_ACTIVITY_. Your task is to transcribe the entries below exactly, from their first line down to the line containing "(path, name) =>", and to stop there.

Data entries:
··········

(** The loop of [namex]; the name buffer is part of the result. *)
Fixpoint namex_loop (k : nat) (ip : nat) (path : list Z) (par : bool) (name : list Z)
    : F D (option nat * list Z) :=
  match k with
  | O => undef "namex loop"
  | S k' =>
    do o <- orUndef "skipelem" (skipelem path name);
    match o with
    | None =>
      if par then iput ip;; ret (None, name) else ret (Some ip, name)
    | Some (path, name) =>
      ilock (Some ip);;
      do d <- inode_at ip;
      if negb (itype d =? T_DIR) then iunlockput ip;; ret (None, name) else
      do c <- orUndef "path" (head path);
      if par && (c =? 0) then iunlock (Some ip);; ret (Some ip, name) else
      do o <- dirlookup ip name;
      match o with
      | None => iunlockput ip;; ret (None, name)
      | Some (next, _) => iunlockput ip;; namex_loop k' next path par name
      end
    end
  end.

Definition namex (path : list Z) (par : bool) (name : list Z) : F D (option nat * list Z) :=
  do c <- orUndef "path" (head path);
  do ip <- (if c =? 47 then iget ROOTDEV ROOTINO else do me <- gets cur; idup (c_cwd me));
  namex_loop (S (length path)) ip path par name.

Definition namei (path : list Z) : F D (option nat) :=
  do '(ip, _) <- namex path false (zeros DIRSIZ);
  ret ip.

Definition nameiparent (path name : list Z) : F D (option nat * list Z) := namex path true name.
End Fs.
(* ===== verification/File.v ===== *)
(** * Open files and pipes: file.c and pipe.c

    The two files call each other: closing a file closes its pipe, and making a
    pipe allocates and, on failure, closes files.  A pipe is in the page
    [kalloc] returned; [pipes] is keyed by that address. *)
From S2P Require Import Prelude Bytes Cstring Spinlock ProcDefs Memory Kalloc FsDefs Bio Log Fs.
Local Open Scope Z_scope.
Local Open Scope kernel_scope.

Section File.
Context (kend : Z) {D : Type} `{!Driver D, !Devices D}.

(** A call into kalloc.c. *)
Definition on_pages {A} (m : M kmem kaddr A) : F D A :=
  zoom pages (fun t s => s <| pages := t |>) (fun r => r) m.

Definition file_at (f : nat) : F D file :=
  do o <- gets (fun s => files s !! f); derefM "file" o.
Definition upd_file (f : nat) (g : file -> file) : F D unit :=
  do _ <- file_at f; modify (fun s => s <| files ::= alter g f |>).
Definition pipe_at (p : Z) : F D pipe :=
  do o <- gets (fun s => pipes s !! p); derefM "pipe" o.
Definition upd_pipe (p : Z) (g : pipe -> pipe) : F D unit :=
  do _ <- pipe_at p; modify (fun s => s <| pipes ::= alter g p |>).

(** acquire(&p->lock), release(&p->lock) *)
Definition pipe_acquire (p : Z) : F D unit :=
  do r <- pipe_at p;
  if p_lock r then panic "acquire" else upd_pipe p (fun r => r <| p_lock := true |>).
Definition pipe_release (p : Z) : F D unit :=
  do r <- pipe_at p;
  if p_lock r then upd_pipe p (fun r => r <| p_lock := false |>) else panic "release".

(** &p->nread and &p->nwrite, as sleep channels. *)
Definition chan_nread (p : Z) : kaddr := APipeRead (Z.to_nat p).
Definition chan_nwrite (p : Z) : kaddr := APipeWrite (Z.to_nat p).

(** ** file.c: the table *)

Definition fileinit : F D unit := modify (fun s => s <| ft_lock := false |>).

Definition filealloc : F D (option nat) :=
  ftable_acquire;;
  do l <- gets files;
  match list_find (fun f => f_ref f = 0) l with
  | Some (i, _) =>
    upd_file i (fun f => f <| f_ref := 1 |>);;
    ftable_release;;
    ret (Some i)
  | None => ftable_release;; ret None
  end.

(** The count is an int; a wrap-around would take 2^31 references, and is not modelled. *)
Definition filedup (i : nat) : F D nat :=
  ftable_acquire;;
  do f <- file_at i;
  if f_ref f <? 1 then panic "filedup" else
  upd_file i (fun f => f <| f_ref ::= fun n => n + 1 |>);;
  ftable_release;;
  ret i.

(** ** pipe.c *)

Definition pipeclose (p writable : Z) : F D unit :=
  pipe_acquire p;;
  (if c_true writable then
     upd_pipe p (fun r => r <| p_writeopen := 0 |>);; wakeup (chan_nread p)
   else
     upd_pipe p (fun r => r <| p_readopen := 0 |>);; wakeup (chan_nwrite p));;
  do r <- pipe_at p;
  if (p_readopen r =? 0) && (p_writeopen r =? 0) then
    pipe_release p;;
    modify (fun s => s <| pipes ::= delete p |>);;
    on_pages (kfree kend p)
  else pipe_release p.

(** The loop of [pipewrite] with the bytes [addr] still to write: [inl r] is
    [return r], [inr rest] a sleep with [rest] left. *)
Fixpoint pipewrite_loop (p : Z) (addr : list Z) (n : Z) : F D (Z + list Z) :=
  match addr with
  | [] =>
    wakeup (chan_nread p);;
    pipe_release p;;
    ret (inl n)
  | c :: rest =>
    do r <- pipe_at p;
    if p_nwrite r =? u32 (p_nread r + PIPESIZE) then
      do me <- gets cur;
      if (p_readopen r =? 0) || c_true (c_killed me) then pipe_release p;; ret (inl (-1))
      else wakeup (chan_nread p);; pipe_release p;; ret (inr addr)
    else
      upd_pipe p (fun r => r <| p_data ::= <[Z.to_nat (p_nwrite r mod PIPESIZE) := c]> |>);;
      upd_pipe p (fun r => r <| p_nwrite ::= fun n => u32 (n + 1) |>);;
      pipewrite_loop p rest n
  end.

(** From the [acquire], at the start or when [sleep] returns. *)
Definition pipewrite_pass (p : Z) (addr : list Z) (n : Z) : F D (Z + list Z) :=
  pipe_acquire p;;
  pipewrite_loop p addr n.

Definition pipewrite (p : Z) (addr : list Z) (n : Z) : F D Z :=
  do l <- orUndef "addr" (sub 0 (Z.to_nat n) addr);
  do r <- pipewrite_pass p l n;
  match r with inl v => ret v | inr _ => stop (chan_nwrite p) end.

(** for(i = 0; i < n; i++) ... with [k] rounds left: the bytes stored. *)
Fixpoint piperead_loop (k : nat) (p : Z) : F D (list Z) :=
  match k with
  | O => ret []
  | S k' =>
    do r <- pipe_at p;
    if p_nread r =? p_nwrite r then ret [] else
    do c <- orUndef "p->data" (p_data r !! Z.to_nat (p_nread r mod PIPESIZE));
    upd_pipe p (fun r => r <| p_nread ::= fun n => u32 (n + 1) |>);;
    do l <- piperead_loop k' p;
    ret (c :: l)
  end.

Definition piperead (p n : Z) : F D (Z * list Z) :=
  pipe_acquire p;;
  do r <- pipe_at p;
  if (p_nread r =? p_nwrite r) && c_true (p_writeopen r) then
    do me <- gets cur;
    if c_true (c_killed me) then pipe_release p;; ret (-1, [])
    else pipe_release p;; stop (chan_nread p)
  else
    do l <- piperead_loop (Z.to_nat n) p;
    wakeup (chan_nwrite p);;
    pipe_release p;;
    ret (Z.of_nat (length l), l).

(** ** file.c: operations on a file *)

Definition fileclose (i : nat) : F D unit :=
  ftable_acquire;;
  do f <- file_at i;
  if f_ref f <? 1 then panic "fileclose" else
  upd_file i (fun f => f <| f_ref ::= fun n => n - 1 |>);;
  do ff <- file_at i;
  if 0 <? f_ref ff then ftable_release else
  upd_file i (fun f => f <| f_ref := 0 |>);;
  upd_file i (fun f => f <| f_type := FD_NONE |>);;
  ftable_release;;
  match f_type ff with
  | FD_PIPE => pipeclose (f_pipe ff) (f_writable ff)
  | FD_INODE => begin_op;; iput (f_ip ff);; end_op
  | FD_NONE => ret tt
  end.

(** The result, and the [struct stat] stored when it is 0. *)
Definition filestat (i : nat) : F D (Z * option stat) :=
  do f <- file_at i;
  match f_type f with
  | FD_INODE =>
    ilock (Some (f_ip f));;
    do x <- stati (f_ip f);
    iunlock (Some (f_ip f));;
    ret (0, Some x)
  | _ => ret (-1, None)
  end.

Definition fileread (i : nat) (n : Z) : F D (Z * list Z) :=
  do f <- file_at i;
  if f_readable f =? 0 then ret (-1, []) else
  match f_type f with
  | FD_PIPE => piperead (f_pipe f) n
  | FD_INODE =>
    ilock (Some (f_ip f));;
    do '(r, d) <- readi (f_ip f) (f_off f) (u32 n);
    whenM (0 <? r) (upd_file i (fun f => f <| f_off ::= fun o => u32 (o + r) |>));;
    iunlock (Some (f_ip f));;
    ret (r, d)
  | FD_NONE => panic "fileread"
  end.

(** ((MAXOPBLOCKS-1-1-2) / 2) * 512 *)
Definition filewrite_max : Z := ((MAXOPBLOCKS - 1 - 1 - 2) / 2) * 512.

(** while(i < n) ...: the value of [i] when the loop ends or breaks. *)
Fixpoint filewrite_loop (k : nat) (fd : nat) (addr : list Z) (n i : Z) : F D Z :=
  match k with
  | O => undef "filewrite loop"
  | S k' =>
    if i <? n then
      let n1 := if filewrite_max <? n - i then filewrite_max else n - i in
      begin_op;;
      do f <- file_at fd;
      ilock (Some (f_ip f));;
      do f <- file_at fd;
      do r <- writei (f_ip f) (drop (Z.to_nat i) addr) (f_off f) (u32 n1);
      whenM (0 <? r) (upd_file fd (fun f => f <| f_off ::= fun o => u32 (o + r) |>));;
      iunlock (Some (f_ip f));;
      end_op;;
      if r <? 0 then ret i else
      if negb (r =? n1) then panic "short filewrite" else
      filewrite_loop k' fd addr n (i + r)
    else ret i
  end.

Definition filewrite (fd : nat) (addr : list Z) (n : Z) : F D Z :=
  do f <- file_at fd;
  if f_writable f =? 0 then ret (-1) else
  match f_type f with
  | FD_PIPE => pipewrite (f_pipe f) addr n
  | FD_INODE =>
    do i <- filewrite_loop (Z.to_nat (n / filewrite_max) + 2) fd addr n 0;
    ret (if i =? n then n else -1)
  | FD_NONE => panic "filewrite"
  end.

(** ** pipealloc *)

(** sizeof(struct spinlock): the offset of [data] in a [struct pipe]. *)
Definition pipe_data_off : Z := 52.
Definition page_pipe (m : mem) (p : Z) : pipe :=
  Pipe false ((fun k => m (p + pipe_data_off + Z.of_nat k)) <$> seq 0 (Z.to_nat PIPESIZE)) 0 0 1 1.

(** if(o) fileclose(o); *)
Definition close_if (o : option nat) : F D unit :=
  match o with Some f => fileclose f | None => ret tt end.

(** The result and [*f0], [*f1].  Before [bad] the page is either not
    allocated or in use, so [bad] has no page to free. *)
Definition pipealloc : F D (Z * option nat * option nat) :=
  do f0 <- filealloc;
  match f0 with
  | None => close_if None;; close_if None;; ret (-1, None, None)
  | Some a =>
    do f1 <- filealloc;
    match f1 with
    | None => close_if (Some a);; close_if None;; ret (-1, Some a, None)
    | Some b =>
      do p <- on_pages kalloc;
      if p =? 0 then close_if (Some a);; close_if (Some b);; ret (-1, Some a, Some b) else
      modify (fun s => s <| pipes ::= <[p := page_pipe (kram (pages s)) p]> |>);;
      upd_file a (fun f => f <| f_type := FD_PIPE |> <| f_readable := 1 |> <| f_writable := 0 |> <| f_pipe := p |>);;
      upd_file b (fun f => f <| f_type := FD_PIPE |> <| f_readable := 0 |> <| f_writable := 1 |> <| f_pipe := p |>);;
      ret (0, Some a, Some b)
    end
  end.
End File.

··········

_EXERCISE SOLUTION_.
(** The loop of [namex]; the name buffer is part of the result. *)
Fixpoint namex_loop (k : nat) (ip : nat) (path : list Z) (par : bool) (name : list Z)
    : F D (option nat * list Z) :=
  match k with
  | O => undef "namex loop"
  | S k' =>
    do o <- orUndef "skipelem" (skipelem path name);
    match o with
    | None =>
      if par then iput ip;; ret (None, name) else ret (Some ip, name)
    | Some (path, name) =>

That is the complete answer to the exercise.